Every now and then I’m struck by a realisation, not of what I want to do, but of what I’ve been doing unconsciously. I watched the Twitter sparring between Nassim Taleb and Jordan Peterson a few weeks ago. I’ll spare you the salient information and mention only an insignificant observation: one of the people pouring scorn on Jordan Peterson mocked him for a use of images and words which emphasise his seriousness and importance. The gist being that someone who takes himself so seriously shouldn’t be taken seriously.
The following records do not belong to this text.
(** * Watchlist backend: data-access layer, credential service,
      market-data client and request handlers

    A shallow embedding of [backend/models.py], [backend/schemas.py],
    [backend/crud.py], [backend/alphavantage.py] and [backend/main.py].
    Python modules become Rocq modules of the same name, ORM classes and
    request schemas become records, the SQLAlchemy session becomes an
    explicit table state that is passed through every data-access function,
    and raised exceptions become the [Raise] branch of a result type. *)

From Stdlib Require Import ZArith Floats.PrimFloat.
From stdpp Require Import base option list strings gmap.

Local Open Scope string_scope.
Local Open Scope list_scope.
Local Open Scope Z_scope.

(** ** Python values shared by all modules *)

(** The exceptions the backend raises, catches or lets through. *)
Inductive exn : Type :=
  | NameError (name : string)
  | ValueError (msg : string)
  | JSONDecodeError (msg : string)
  | HTTPStatusError (status_code : Z)
  | RequestError (msg : string)
  | JWTError
  | ValidationError
  | IntegrityError
  | HTTPException (status_code : Z) (detail : string).

(** [isinstance(e, ValueError)]: [json.JSONDecodeError] derives from
    [ValueError], the httpx, jose and storage errors do not. *)
Definition isinstance_ValueError (e : exn) : bool :=
  match e with
  | ValueError _ | JSONDecodeError _ => true
  | _ => false
  end.

(** [isinstance(e, httpx.HTTPError)]: what the provider or the network
    caused, a refused status ([HTTPStatusError]) or a failed transfer
    ([RequestError]). *)
Definition isinstance_HTTPError (e : exn) : bool :=
  match e with
  | HTTPStatusError _ | RequestError _ => true
  | _ => false
  end.
(** Among the pairs built from a table with distinct names, those of one
    category are the pairs built from that category's entry. *)
Lemma pairs_of_category {W : Type}
    (pick : string * W -> list string) (table : dict W)
    (category : string) (w : W) :
  NoDup (dict_keys table) -> In (category, w) table ->
  filter (fun pair => String.eqb (fst (fst pair)) category)
    (flat_map (fun item => map (fun s => (fst item, snd item, s)) (pick item))
       table)
  = map (fun s => (category, w, s)) (pick (category, w)).
Proof.
  assert (Hnone : forall (k : string) (x : W) (l : list string),
             k <> category ->
             filter (fun pair : string * W * string =>
                       String.eqb (fst (fst pair)) category)
               (map (fun s => (k, x, s)) l) = []).
  { intros k x l Hk. induction l as [|s l IHl]; simpl; [reflexivity|].
    apply String.eqb_neq in Hk. now rewrite Hk. }
  assert (Hall : forall (x : W) (l : list string),
             filter (fun pair : string * W * string =>
                       String.eqb (fst (fst pair)) category)
               (map (fun s => (category, x, s)) l)
             = map (fun s => (category, x, s)) l).
  { intros x l. induction l as [|s l IHl]; simpl; [reflexivity|].
    rewrite String.eqb_refl. now rewrite IHl. }
  assert (Hfresh : forall t : dict W,
             ~ In category (dict_keys t) ->
             filter (fun pair : string * W * string =>
                       String.eqb (fst (fst pair)) category)
               (flat_map
                  (fun item => map (fun s => (fst item, snd item, s)) (pick item))
                  t) = []).
  { induction t as [|[k' x'] t IHt]; simpl; intros Hk; [reflexivity|].
    rewrite filter_app, Hnone, IHt; [reflexivity| |].
    - intros Hin'. apply Hk. now right.
    - intros ->. apply Hk. now left. }
  induction table as [|[k x] table IH]; simpl; intros Hnd Hin; [tauto|].
  inversion Hnd as [|? ? Hk Hnd']; subst.
  rewrite filter_app.
  destruct Hin as [[= -> ->]|Hin].
  - rewrite Hall, (Hfresh table Hk). apply app_nil_r.
  - rewrite Hnone, (IH Hnd' Hin); [reflexivity|].
    intros ->. apply Hk. change category with (fst (category, w)).
    now apply in_map.
Qed.
(** * Extrude Separate Faces: a shallow embedding of [SvExtrudeSeparateNode]

    The node of [nodes/modifier_change/extrude_separate.py] is embedded as
    pure functions over an indexed mesh.  Python exceptions are values of
    [exn]; the arithmetic of coordinates is a parameter ([Scalar]) so that
    the same definitions run on exact rationals and are reasoned about over
    the reals.  Edge data is carried by the mesh kernel and never inspected
    by the node, so the mesh below keeps vertices and faces only. *)

From Stdlib Require Import String.
From Stdlib Require Import List ZArith Bool Arith Lia.
From Stdlib Require Import QArith Qreduction.
From Stdlib Require Import Reals Lra Psatz.
Import ListNotations.

Close Scope R_scope.
Close Scope Q_scope.
Close Scope Z_scope.
Open Scope nat_scope.

Set Implicit Arguments.

(** ** Exceptions *)

Inductive exn : Type :=
| EmptyMaskError   (* [l[-1]] on an empty list: nothing to repeat *)
| IndexError       (* [l[0]] on an empty list *)
| InvalidTopology  (* a face names a vertex the mesh does not have *)
| ValueError       (* [Matrix.inverted()] on a singular matrix *)
| KeyError         (* [MASK_MEANING[k]] for an unknown [k] *)
| TypeError.       (* a scalar where a vector is expected, or the reverse *)

Definition result (A : Type) : Type := (exn + A)%type.

Definition ret {A} (a : A) : result A := inr a.
Definition raise {A} (e : exn) : result A := inl e.

Definition bind {A B} (c : result A) (k : A -> result B) : result B :=
  match c with
  | inl e => inl e
  | inr a => k a
  end.

Declare Scope result_scope.
Delimit Scope result_scope with result.
Notation "x <- c ;; k" := (bind c (fun x => k))
  (at level 61, c at next level, right associativity) : result_scope.
Notation "' p <- c ;; k" := (bind c (fun p => k))
  (at level 61, p pattern, c at next level, right associativity) : result_scope.
Open Scope result_scope.

Fixpoint mapM {A B} (f : A -> result B) (l : list A) : result (list B) :=
  match l with
  | [] => ret []
  | a :: l' => b <- f a ;; bs <- mapM f l' ;; ret (b :: bs)
  end.

Fixpoint foldM {A S} (f : S -> A -> result S) (l : list A) (s : S) : result S :=
  match l with
  | [] => ret s
  | a :: l' => s' <- f s a ;; foldM f l' s'
  end.

(** ** Scalars

    The operations Python and mathutils perform on coordinates.  [cos_pi]
    and [sin_pi] are [cos(pi)] and [sin(pi)] as the platform evaluates them:
    the only trigonometric values the node asks for. *)

Class Scalar (F : Type) : Type := {
  f0 : F;
  f1 : F;
  fadd : F -> F -> F;
  fsub : F -> F -> F;
  fmul : F -> F -> F;
  fdiv : F -> F -> F;
  fopp : F -> F;
  fsqrt : F -> F;
  cos_pi : F;
  sin_pi : F;
  feqb : F -> F -> bool;
  fleb : F -> F -> bool
}.

Declare Scope scalar_scope.
Delimit Scope scalar_scope with sc.
Infix "+" := fadd : scalar_scope.
Infix "-" := fsub : scalar_scope.
Infix "*" := fmul : scalar_scope.
Infix "/" := fdiv : scalar_scope.
Notation "- x" := (fopp x) : scalar_scope.

(** ** Vectors and matrices (mathutils) *)

Record Vector (F : Type) : Type := mkVector { vx : F; vy : F; vz : F }.
Record Row4 (F : Type) : Type := mkRow { r0 : F; r1 : F; r2 : F; r3 : F }.
Record Matrix (F : Type) : Type :=
  mkMatrix { m0 : Row4 F; m1 : Row4 F; m2 : Row4 F; m3 : Row4 F }.

Arguments mkVector {F} _ _ _.
Arguments mkRow {F} _ _ _ _.
Arguments mkMatrix {F} _ _ _ _.

Section LinearAlgebra.
Context {F : Type} {SF : Scalar F}.
Local Open Scope scalar_scope.

Definition zero_vector : Vector F := mkVector f0 f0 f0.

(** [v * s] *)
Definition vscale (v : Vector F) (s : F) : Vector F :=
  mkVector (vx v * s) (vy v * s) (vz v * s).

Definition vadd (a b : Vector F) : Vector F :=
  mkVector (vx a + vx b) (vy a + vy b) (vz a + vz b).

Definition dot (a b : Vector F) : F :=
  vx a * vx b + vy a * vy b + vz a * vz b.

(** [a.cross(b)] *)
Definition cross (a b : Vector F) : Vector F :=
  mkVector (vy a * vz b - vz a * vy b)
           (vz a * vx b - vx a * vz b)
           (vx a * vy b - vy a * vx b).

(** [v.normalized()]: a vector of no length stays the zero vector, any
    other one is multiplied by the reciprocal of its length. *)
Definition normalized (v : Vector F) : Vector F :=
  let d := dot v v in
  if fleb d f0 then zero_vector else vscale v (f1 / fsqrt d).

(** [Matrix()] *)
Definition identity : Matrix F :=
  mkMatrix (mkRow f1 f0 f0 f0) (mkRow f0 f1 f0 f0)
           (mkRow f0 f0 f1 f0) (mkRow f0 f0 f0 f1).

(** [Matrix.Translation(v)] *)
Definition Translation (v : Vector F) : Matrix F :=
  mkMatrix (mkRow f1 f0 f0 (vx v)) (mkRow f0 f1 f0 (vy v))
           (mkRow f0 f0 f1 (vz v)) (mkRow f0 f0 f0 f1).

(** [Matrix.Rotation(pi, 4, 'X')] *)
Definition Rotation_pi_X : Matrix F :=
  mkMatrix (mkRow f1 f0 f0 f0) (mkRow f0 cos_pi (- sin_pi) f0)
           (mkRow f0 sin_pi cos_pi f0) (mkRow f0 f0 f0 f1).

(** [Matrix(rows).to_4x4()] for three rows of three entries. *)
Definition to_4x4 (rows : (F * F * F) * (F * F * F) * (F * F * F)) : Matrix F :=
  let '((a0, a1, a2), (b0, b1, b2), (c0, c1, c2)) := rows in
  mkMatrix (mkRow a0 a1 a2 f0) (mkRow b0 b1 b2 f0)
         (mkRow c0 c1 c2 f0) (mkRow f0 f0 f0 f1).

(** [zip(x[:], y[:], z[:])]: the i-th row holds the i-th entries of the
    three vectors. *)
Definition zip_xyz (x y z : Vector F) : (F * F * F) * (F * F * F) * (F * F * F) :=
  ((vx x, vx y, vx z), (vy x, vy y, vy z), (vz x, vz y, vz z)).

(** Scale matrix of [bmesh.ops.scale]: [vec] on the diagonal. *)
Definition scale_matrix (vec : Vector F) : Matrix F :=
  mkMatrix (mkRow (vx vec) f0 f0 f0) (mkRow f0 (vy vec) f0 f0)
           (mkRow f0 f0 (vz vec) f0) (mkRow f0 f0 f0 f1).

Definition col0 (m : Matrix F) : Row4 F :=
  mkRow (r0 (m0 m)) (r0 (m1 m)) (r0 (m2 m)) (r0 (m3 m)).
Definition col1 (m : Matrix F) : Row4 F :=
  mkRow (r1 (m0 m)) (r1 (m1 m)) (r1 (m2 m)) (r1 (m3 m)).
Definition col2 (m : Matrix F) : Row4 F :=
  mkRow (r2 (m0 m)) (r2 (m1 m)) (r2 (m2 m)) (r2 (m3 m)).
Definition col3 (m : Matrix F) : Row4 F :=
  mkRow (r3 (m0 m)) (r3 (m1 m)) (r3 (m2 m)) (r3 (m3 m)).

Definition dot4 (a b : Row4 F) : F :=
  r0 a * r0 b + r1 a * r1 b + r2 a * r2 b + r3 a * r3 b.

Definition row_mul (r : Row4 F) (b : Matrix F) : Row4 F :=
  mkRow (dot4 r (col0 b)) (dot4 r (col1 b)) (dot4 r (col2 b)) (dot4 r (col3 b)).

(** [a @ b] *)
Definition matmul (a b : Matrix F) : Matrix F :=
  mkMatrix (row_mul (m0 a) b) (row_mul (m1 a) b)
           (row_mul (m2 a) b) (row_mul (m3 a) b).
Ding. The above reminded me of a passage from Steven Erikson’s Reaper’s Gale: “After all, tyranny has no sense of humour… the deadliest weapon against them was derisive laughter, and they knew it.” Bong. This in turn brought images of Hitler’s Third Reich and Stalin’s Soviet Russia to mind. Places where humour directed at the regime was met with swift and severe retribution. Boom. Finally, I recalled the words of the late, great Alan Rickman: “I do take my work seriously and the way to do that is not to take yourself too seriously.”
See, what I had caught myself doing was accumulating heuristics which help me to sniff out when to trust and when not to trust a person. And it seems to me that remaining sceptical of someone who is unable to laugh at themselves is eminently sensible. Because humour, if anything, is nothing more than a well-manifested sense of humility. A recognition that the things we think matter don’t matter half as much in the end.